I miss Harry Chapin.
Now there was a guy who knew how to make you care that you haven’t cared enough. By the time he was done, you even felt worthy of his faith in you.
I’m going to force myself to believe that someone, somewhere, doesn’t already know who Chapin is and tell you that he was a folksinger, storyteller, filmmaker, and tireless activist for social justice until he died too young in a car crash on July 16, 1981. He was thirty-eight.
I went to several of his concerts during high school and college. He even kissed me once on the cheek after signing my brand-new World Hunger Year T-shirt, which he sold to raise money for the organization he founded.
What I still most cherish about Chapin is his lesson about how to change people’s hearts. He shared it once during a chat with the audience between songs.
When he first started writing folk songs, Chapin said, he was the guiltmaster: People are starving! People are suffering! The world is falling apart! And you—yes, you—are doing nothing to help!
Nobody cared.
Then he started writing and performing songs in which he was the screwup, the jerk, the one who couldn’t get it right.

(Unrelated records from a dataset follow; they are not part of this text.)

Definition zero_vdesc : vdesc := mkVdesc DNull 0 0 0.
Definition zero_vdisk (reg : Z -> Z) : vdisk :=
  mkVdisk (replicate 8 zero_vdesc) 0 (replicate 8 0) 0 (replicate 8 0) (replicate 8 0) 0
    (replicate 8 None) (replicate 8 0) (replicate 8 (mkVreq 0 0 0)) reg.

Definition bss (kend etext trampoline : Z) (sym : symbols) (reg : Z -> Z) (m : mem) (d : disk) : kst := {|
  k_mem := m;
  k_freelist := 0;
  k_held := [];
  k_cur := None;
  k_procs := replicate (Z.to_nat NPROC) zero_proc;
  k_nextpid := 1;
  k_initproc := None;
  k_bufs := replicate (Z.to_nat NBUF + 1) zero_buf;
  k_disk := d;
  k_power := None;
  k_sb := mkSb 0 0 0 0 0 0 0 0;
  k_log := mkLog 0 0 0 0 0 0 (replicate (Z.to_nat LOGSIZE) 0);
  k_itable := replicate (Z.to_nat NINODE) zero_inode;
  k_ftable := replicate (Z.to_nat NFILE) zero_file;
  k_pipes := ∅;
  k_cons := mkCons (replicate 128 0) 0 0 0;
  k_uart := mkUart (replicate 32 0) 0 0 [] [] [];
  k_pr_locking := 0;
  k_devsw := replicate (Z.to_nat NDEV) false;
  k_kpagetable := 0;
  k_ticks := 0;
  k_csr := mkCsrs 0 0 0 0 0 0 0 0 0;
  k_first := 1;
  k_irqs := [];
  k_vdisk := zero_vdisk reg;
  k_mmio := [];
  k_sym := sym;
  k_end := kend;
  k_etext := etext;
  k_trampoline := trampoline;
|}.

(** What qemu's disk answers when its registers are read: the identification
    of a modern virtio block device, features accepted, a queue of 1024. *)
Definition demo_reg (r : Z) : Z :=
  if r =? 0x000 then 0x74726976 else if r =? 0x004 then 2 else if r =? 0x008 then 2
  else if r =? 0x00c then 0x554d4551 else if r =? 0x034 then 1024 else if r =? 0x070 then 11 else 0.

(** Symbol values of one build. *)
Definition demo_syms : symbols := mkSymbols 0x80001a52 0x80002690 0x80005a50 0x80007000 0x8000709c.

(** * The monad *)

Inductive outcome (A : Type) :=
| Ok (a : A) (w : world)
| Panic (msg : string)
| Asleep (w : world)
| Crash (d : disk)
| UB
| Diverge.
Arguments Ok {A} _ _.
Arguments Panic {A} _.
Arguments Asleep {A} _.
Arguments Crash {A} _.
Arguments UB {A}.
Arguments Diverge {A}.

Definition K (A : Type) : Type := world -> outcome A.

#[export] Instance K_ret : MRet K := fun A a w => Ok a w.
#[export] Instance K_bind : MBind K := fun A B f m w =>
  match m w with
  | Ok a w' => f a w'
  | Panic e => Panic e
  | Asleep w' => Asleep w'
  | Crash d => Crash d
  | UB => UB
  | Diverge => Diverge
  end.

Definition gets {A} (f : kst -> A) : K A := fun w => Ok (f (wk w)) w.
Definition modify (f : kst -> kst) : K unit := fun w => Ok tt (mkW (f (wk w)) (wenv w)).
Definition panic {A} (msg : string) : K A := fun _ => Panic msg.
Definition ub {A} : K A := fun _ => UB.
Definition diverge {A} : K A := fun _ => Diverge.
Definition when (b : bool) (m : K unit) : K unit := if b then m else mret tt.

(** Dereferencing a pointer or indexing an array. *)
Definition the {A} (o : option A) : K A :=
  match o with Some a => mret a | None => ub end.

(** for(x in l) body *)
Fixpoint forK {A} (l : list A) (body : A -> K unit) : K unit :=
  match l with [] => mret tt | x :: l' => body x;; forK l' body end.

(** Reading and writing kernel memory. *)
Definition rd64 (a : Z) : K Z := gets (fun s => load64 a (k_mem s)).
Definition wr64 (a v : Z) : K unit := modify (fun s => s <| k_mem ::= store64 a v |>).

(** Writing a device register. *)
Definition mmio (a v : Z) : K unit := modify (fun s => s <| k_mmio ::= cons (a, v) |>).

(** * Locks of the running CPU *)

Definition holding (l : lockid) (s : kst) : bool := bool_decide (l ∈ k_held s).

Definition acquire (l : lockid) : K unit :=
  h ← gets (holding l);
  if h : bool then panic "acquire" else modify (fun s => s <| k_held ::= cons l |>).

Definition release (l : lockid) : K unit :=
  h ← gets (holding l);
  if negb h then panic "release" else modify (fun s => s <| k_held ::= filter (.≠ l) |>).

(** * Reasoning about runs

    [wp m w Q C]: from [w], [m] returns with [Q], or power fails during a disk
    write leaving a disk with [C]; it does not panic, get stuck or sleep for
    ever. *)

Definition wp {A} (m : K A) (w : world) (Q : A -> world -> Prop) (C : disk -> Prop) : Prop :=
  match m w with
  | Ok a w' => Q a w'
  | Crash d => C d
  | _ => False
  end.

Definition runs {A} (m : K A) (w : world) (Q : A -> world -> Prop) : Prop :=
  wp m w Q (fun _ => False).

Section wp.
Context {A B : Type}.
Implicit Types (m : K A) (w : world) (C : disk -> Prop).

Lemma wp_ret (a : A) w Q C : wp (mret a) w Q C <-> Q a w.
Proof. done. Qed.

Lemma wp_bind (m : K A) (f : A -> K B) w Q C :
  wp (m ≫= f) w Q C <-> wp m w (fun a w' => wp (f a) w' Q C) C.
Proof. unfold wp, mbind, K_bind. by destruct (m w). Qed.

Lemma wp_mono (m : K A) w (Q Q' : A -> world -> Prop) (C C' : disk -> Prop) :
  wp m w Q C -> (forall a w', Q a w' -> Q' a w') -> (forall d, C d -> C' d) -> wp m w Q' C'.
Proof. unfold wp. destruct (m w); naive_solver. Qed.

Lemma wp_gets (f : kst -> A) w Q C : wp (gets f) w Q C <-> Q (f (wk w)) w.
Proof. done. Qed.

Lemma wp_the (o : option A) w Q C x : o = Some x -> Q x w -> wp (the o) w Q C.
Proof. by intros ->. Qed.

Lemma runs_ok (m : K A) w Q : runs m w Q <-> exists a w', m w = Ok a w' /\ Q a w'.
Proof. unfold runs, wp. destruct (m w); naive_solver. Qed.

Lemma runs_wp (m : K A) w Q C : runs m w Q -> wp m w Q C.
Proof. intros H. eapply wp_mono; naive_solver. Qed.
End wp.

Lemma wp_modify f w (Q : unit -> world -> Prop) C :
  wp (modify f) w Q C <-> Q tt (mkW (f (wk w)) (wenv w)).
Proof. done. Qed.

Lemma wp_acquire l w (Q : unit -> world -> Prop) C :
  l ∉ k_held (wk w) ->
  Q tt (mkW (wk w <| k_held ::= cons l |>) (wenv w)) -> wp (acquire l) w Q C.
Proof.
  intros H HQ. unfold acquire. rewrite wp_bind, wp_gets. unfold holding.
  by rewrite bool_decide_eq_false_2.
Qed.

Lemma wp_release l w (Q : unit -> world -> Prop) C :
  l ∈ k_held (wk w) ->
  Q tt (mkW (wk w <| k_held ::= filter (.≠ l) |>) (wenv w)) -> wp (release l) w Q C.
Proof.
  intros H HQ. unfold release. rewrite wp_bind, wp_gets. unfold holding.
  by rewrite bool_decide_eq_true_2.
Qed.

Lemma filter_cons_self (l : lockid) h : l ∉ h -> filter (.≠ l) (l :: h) = h.
Proof.
  intros H. rewrite filter_cons_False by naive_solver.
  induction h as [|x h IH]; [done|]. rewrite filter_cons_True by set_solver.
  f_equal. apply IH. set_solver.
Qed.

(** * Executing a run symbolically

    The equations of the monad, as a rewrite system. *)

Section bind.
Context {A B C : Type}.
Implicit Types (k : A -> K B) (w : world).

Lemma bind_ok (m : K A) k w a w' : m w = Ok a w' -> (m ≫= k) w = k a w'.
Proof. unfold mbind, K_bind. by intros ->. Qed.

Lemma bind_ret (a : A) k w : (mret a ≫= k) w = k a w.
Proof. done. Qed.

Lemma bind_gets (f : kst -> A) k w : (gets f ≫= k) w = k (f (wk w)) w.
Proof. done. Qed.

Lemma bind_panic e k w : (panic e ≫= k) w = Panic e.
Proof. done. Qed.

Lemma bind_assoc (m : K A) k (h : B -> K C) w : ((m ≫= k) ≫= h) w = (m ≫= (fun a => k a ≫= h)) w.
Proof. unfold mbind, K_bind. by destruct (m w). Qed.

Lemma bind_the (o : option A) k w a : o = Some a -> (the o ≫= k) w = k a w.
Proof. by intros ->. Qed.
End bind.

Lemma bind_modify {B} f (k : unit -> K B) w : (modify f ≫= k) w = k tt (mkW (f (wk w)) (wenv w)).
Proof. done. Qed.

Lemma bind_when_true {B} m (k : unit -> K B) w : (when true m ≫= k) w = (m ≫= k) w.
Proof. done. Qed.

Lemma bind_when_false {B} m (k : unit -> K B) w : (when false m ≫= k) w = k tt w.
Proof. done. Qed.

Lemma acquire_ok l w :
  l ∉ k_held (wk w) ->
  acquire l w = Ok tt (mkW (wk w <| k_held ::= cons l |>) (wenv w)).
Proof. intros H. unfold acquire. rewrite bind_gets. unfold holding. by rewrite bool_decide_eq_false_2. Qed.

Lemma release_ok l w :
  l ∈ k_held (wk w) ->
  release l w = Ok tt (mkW (wk w <| k_held ::= filter (.≠ l) |>) (wenv w)).
Proof. intros H. unfold release. rewrite bind_gets. unfold holding. by rewrite bool_decide_eq_true_2. Qed.

Lemma bind_acquire {B} l (k : unit -> K B) w :
  l ∉ k_held (wk w) ->
  (acquire l ≫= k) w = k tt (mkW (wk w <| k_held ::= cons l |>) (wenv w)).
Proof. intros H. by apply bind_ok, acquire_ok. Qed.

Lemma bind_release {B} l (k : unit -> K B) w :
  l ∈ k_held (wk w) ->
  (release l ≫= k) w = k tt (mkW (wk w <| k_held ::= filter (.≠ l) |>) (wenv w)).
Proof. intros H. by apply bind_ok, release_ok. Qed.

Lemma wk_mkW s e : wk (mkW s e) = s.
Proof. done. Qed.
Lemma wenv_mkW s e : wenv (mkW s e) = e.
Proof. done. Qed.

#[export] Hint Rewrite wk_mkW wenv_mkW @bind_assoc @bind_ret @bind_gets @bind_modify @bind_panic
  @bind_when_true @bind_when_false : ksimp.

(** Run as far as no lock operation or unknown test is met; then handle lock
    operations whose side condition is evident. *)
Ltac krun :=
  repeat first
  [ progress autorewrite with ksimp
  | rewrite bind_acquire by (simpl; first [assumption | set_solver])
  | rewrite bind_release by (simpl; first [assumption | set_solver])
  | rewrite acquire_ok by (simpl; first [assumption | set_solver])
  | rewrite release_ok by (simpl; first [assumption | set_solver]) ].

(** Acquiring and releasing a free lock leaves the lock context as it was. *)
Lemma held_restore (s : kst) l :
  l ∉ k_held s -> s <| k_held ::= cons l |> <| k_held ::= filter (.≠ l) |> = s.
Proof. intros H. kst_eq. by rewrite filter_cons_self. Qed.

(** Close a goal saying that two runs return the same: the values first, then
    the states field by field. *)
Ltac kret :=
  simpl; cbv [mret K_ret when]; simpl;
  match goal with
  | |- Ok _ _ = Ok _ _ => apply f_equal2; [try reflexivity|apply f_equal2; [kst_eq|reflexivity]]
  | |- _ => reflexivity
  end.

In “Cat’s in the Cradle,” he was the father who never had time for his son who now never had time for him. In “Taxi,” he was the cabdriver who’d run out of dreams when a girlfriend from his past handed him the fare and said, “Harry, keep the change.” He was the morning disc jockey who abandoned his family for W-O-L-Dee-dee-dee-dee.
Millions cared.
He’d figured out, he said, that if you don’t mind being the fool, you can help people face their mirror image. His songs gave us the space to identify our own missteps, our own regrets, without ever having to admit to them.
Then we wanted to change.
“He started writing good songs when he made himself the villain,” said his brother, Tom, who still performs and also serves on the World Hunger Year board. “His best stuff is where he’s the ‘everyman’ and the audience gets to learn along with him.”
At least half of Chapin’s concerts were free, either for a charity or a benefit. Whenever he talked about the world’s hungry, he told stories about the people and just assumed we’d want to help. My radar for grown-up disapproval was finely tuned, and I never felt he was lecturing.
Tony Kornheiser wrote Chapin’s obituary for The Washington Post. He told a story about joining Chapin for a late-night snack after one of his fund-raising concerts in the nation’s capital. Kornheiser knew how dedicated Chapin was to wiping out world hunger, so he razzed the singer when he ordered “a big, thick sandwich.”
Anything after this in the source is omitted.